**WORK TASK**.
For the entries below, the expected answer is the line with "the Python primitives", the line with "log parser [read]), the", and every line between them, exactly as written, and nothing more.

· · · ·

(** * Verification of pyxtal/interface/gulp.py : the GULP deck writer and log parser

    Shallow embedding of the parts of [gulp.py] the specification talks about:
    the Python primitives the module relies on ([str.split], [str.find],
    [float()], [int()], [re.match] on the energy line, fixed-width
    formatting), the inorganic calculator [GULP] (deck writer [write] and
    log parser [read]), the molecular calculator [GULP_OC] ([write], [run],
    [read]) and the drivers [single_optimize] / [optimize].

    Python exceptions are modelled explicitly: every fallible primitive
    returns a [pyres], and the methods that mutate [self] run in a state
    monad in which a raised exception keeps the state reached at the raise
    (attributes assigned before the raise stay assigned, as in Python). *)

From Stdlib Require Import String Ascii List ZArith QArith Qabs Bool Lia DecimalString.
Import ListNotations.
Open Scope Z_scope.
Open Scope string_scope.

(* ------------------------------------------------------------------ *)
(** ** Python values and primitives *)

Module Py.

(** Python exceptions raised by the code paths we model. *)
Inductive exn :=
| IndexError
| ValueError
| TypeError (msg : string)
| AttributeError
| ZeroDivisionError
| UnboundLocalError
| KeyError (msg : string).

(** Result of a fallible Python expression. *)
Inductive pyres (A : Type) :=
| POk (a : A)
| PErr (e : exn).
Arguments POk {A} a.
Arguments PErr {A} e.

Definition pbind {A B} (m : pyres A) (k : A -> pyres B) : pyres B :=
  match m with POk a => k a | PErr e => PErr e end.

Notation "x <-? m ;; k" := (pbind m (fun x => k))
  (at level 61, m at next level, right associativity).

(** A Python [float].  Finite values are kept as the exact rational they
    denote (the rounding of a decimal literal to binary64 is not modelled);
    infinities and NaN are kept apart, since the code tests [np.isnan]. *)
Inductive pyfloat :=
| PFin (q : Q)
| PInf (neg : bool)
| PNaN.

Definition fneg (x : pyfloat) : pyfloat :=
  match x with
  | PFin q => PFin (- q)%Q
  | PInf b => PInf (negb b)
  | PNaN => PNaN
  end.

(** [np.isnan] on a Python float. *)
Definition isnan (x : pyfloat) : bool :=
  match x with PNaN => true | _ => false end.

(** [x / n] for a Python float [x] and a Python int [n] (here a [len]). *)
Definition fdiv_nat (x : pyfloat) (n : nat) : pyres pyfloat :=
  match n with
  | O => PErr ZeroDivisionError
  | _ =>
      match x with
      | PFin q => POk (PFin (q / inject_Z (Z.of_nat n))%Q)
      | other => POk other
      end
  end.

(** Characters for which [str.isspace] holds (ASCII part): this is both the
    separator set of [str.split()] and the class [\s] of [re]. *)
Definition is_space (c : ascii) : bool :=
  let n := nat_of_ascii c in
  ((9 <=? n)%nat && (n <=? 13)%nat) || ((28 <=? n)%nat && (n <=? 32)%nat).

Definition is_digit (c : ascii) : bool :=
  let n := nat_of_ascii c in (48 <=? n)%nat && (n <=? 57)%nat.

Definition digit_val (c : ascii) : Z := Z.of_nat (nat_of_ascii c - 48)%nat.

Definition to_lower (c : ascii) : ascii :=
  let n := nat_of_ascii c in
  if (65 <=? n)%nat && (n <=? 90)%nat then ascii_of_nat (n + 32)%nat else c.

(** [str.split()] with no argument: maximal runs of non-space characters. *)
Fixpoint split_go (cs : list ascii) (cur : list ascii) : list string :=
  match cs with
  | [] => match cur with [] => [] | _ => [string_of_list_ascii (rev cur)] end
  | c :: cs' =>
      if is_space c then
        match cur with
        | [] => split_go cs' []
        | _ => string_of_list_ascii (rev cur) :: split_go cs' []
        end
      else split_go cs' (c :: cur)
  end.

Definition split (s : string) : list string := split_go (list_ascii_of_string s) [].

(** [s.find(sub)], [None] standing for Python's [-1]. *)
Fixpoint find (s sub : string) : option nat :=
  if String.prefix sub s then Some O
  else match s with
       | EmptyString => None
       | String _ s' => option_map S (find s' sub)
       end.

(** [s.find(sub) != -1]. *)
Definition contains (s sub : string) : bool :=
  match find s sub with Some _ => true | None => false end.

(** [xs[n]] for [n >= 0]. *)
Definition index {A} (xs : list A) (n : nat) : pyres A :=
  match nth_error xs n with Some a => POk a | None => PErr IndexError end.

(** [xs[-1]]. *)
Definition index_last {A} (xs : list A) : pyres A :=
  match rev xs with a :: _ => POk a | [] => PErr IndexError end.

(** [xs[a:b]] for [0 <= a], [0 <= b]. *)
Definition slice {A} (a b : nat) (xs : list A) : list A := firstn (b - a) (skipn a xs).

(** [s[a:]] and [s[:b]] on strings. *)
Definition str_from (a : nat) (s : string) : string := substring a (String.length s - a) s.
Definition str_upto (b : nat) (s : string) : string := substring 0 b s.

(** Strip leading and trailing whitespace (done by [float()] and [int()]). *)
Fixpoint drop_space (cs : list ascii) : list ascii :=
  match cs with
  | c :: cs' => if is_space c then drop_space cs' else cs
  | [] => []
  end.

Definition strip (cs : list ascii) : list ascii := rev (drop_space (rev (drop_space cs))).

(** [digitpart ::= digit (["_"] digit)*]: value, number of digits, rest. *)
Fixpoint digits_go (cs : list ascii) (acc : Z) (n : nat) : Z * nat * list ascii :=
  match cs with
  | c :: cs' =>
      if is_digit c then digits_go cs' (acc * 10 + digit_val c) (S n)
      else if (c =? "_")%char then
        match cs' with
        | d :: cs'' => if is_digit d then digits_go cs'' (acc * 10 + digit_val d) (S n)
                       else (acc, n, cs)
        | [] => (acc, n, cs)
        end
      else (acc, n, cs)
  | [] => (acc, n, cs)
  end.

Definition digitpart (cs : list ascii) : option (Z * nat * list ascii) :=
  match cs with
  | c :: cs' => if is_digit c then Some (digits_go cs' (digit_val c) 1) else None
  | [] => None
  end.

(** [number ::= [digitpart] "." digitpart | digitpart ["."]]:
    mantissa, number of fractional digits, rest. *)
Definition number (cs : list ascii) : option (Z * nat * list ascii) :=
  match digitpart cs with
  | Some (ip, _, r) =>
      match r with
      | c :: r' =>
          if (c =? ".")%char then
            match digitpart r' with
            | Some (fp, m, r'') => Some (ip * 10 ^ Z.of_nat m + fp, m, r'')
            | None => Some (ip, O, r')
            end
          else Some (ip, O, r)
      | [] => Some (ip, O, r)
      end
  | None =>
      match cs with
      | c :: r' =>
          if (c =? ".")%char then
            match digitpart r' with
            | Some (fp, m, r'') => Some (fp, m, r'')
            | None => None
            end
          else None
      | [] => None
      end
  end.

(** [exponent ::= ("e" | "E") ["+" | "-"] digitpart], optional. *)
Definition exponent (cs : list ascii) : option (Z * list ascii) :=
  match cs with
  | c :: r =>
      if (c =? "e")%char || (c =? "E")%char then
        let '(neg, r') :=
          match r with
          | s :: r' => if (s =? "-")%char then (true, r')
                       else if (s =? "+")%char then (false, r') else (false, r)
          | [] => (false, r)
          end in
        match digitpart r' with
        | Some (e, _, r'') => Some (if neg then - e else e, r'')
        | None => None
        end
      else Some (0%Z, cs)
  | [] => Some (0%Z, cs)
  end.

Definition decimal_value (m : Z) (fd : nat) (e : Z) : Q :=
  let k := (e - Z.of_nat fd)%Z in
  if (0 <=? k)%Z then inject_Z (m * 10 ^ k) else Qmake m (Z.to_pos (10 ^ (- k))).

Definition lower_eq (cs : list ascii) (w : string) : bool :=
  if list_eq_dec ascii_dec (map to_lower cs) (list_ascii_of_string w) then true else false.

· · · ·

**ANSWER BOX**.
    the Python primitives the module relies on ([str.split], [str.find],
    [float()], [int()], [re.match] on the energy line, fixed-width
    formatting), the inorganic calculator [GULP] (deck writer [write] and
    log parser [read]), the molecular calculator [GULP_OC] ([write], [run],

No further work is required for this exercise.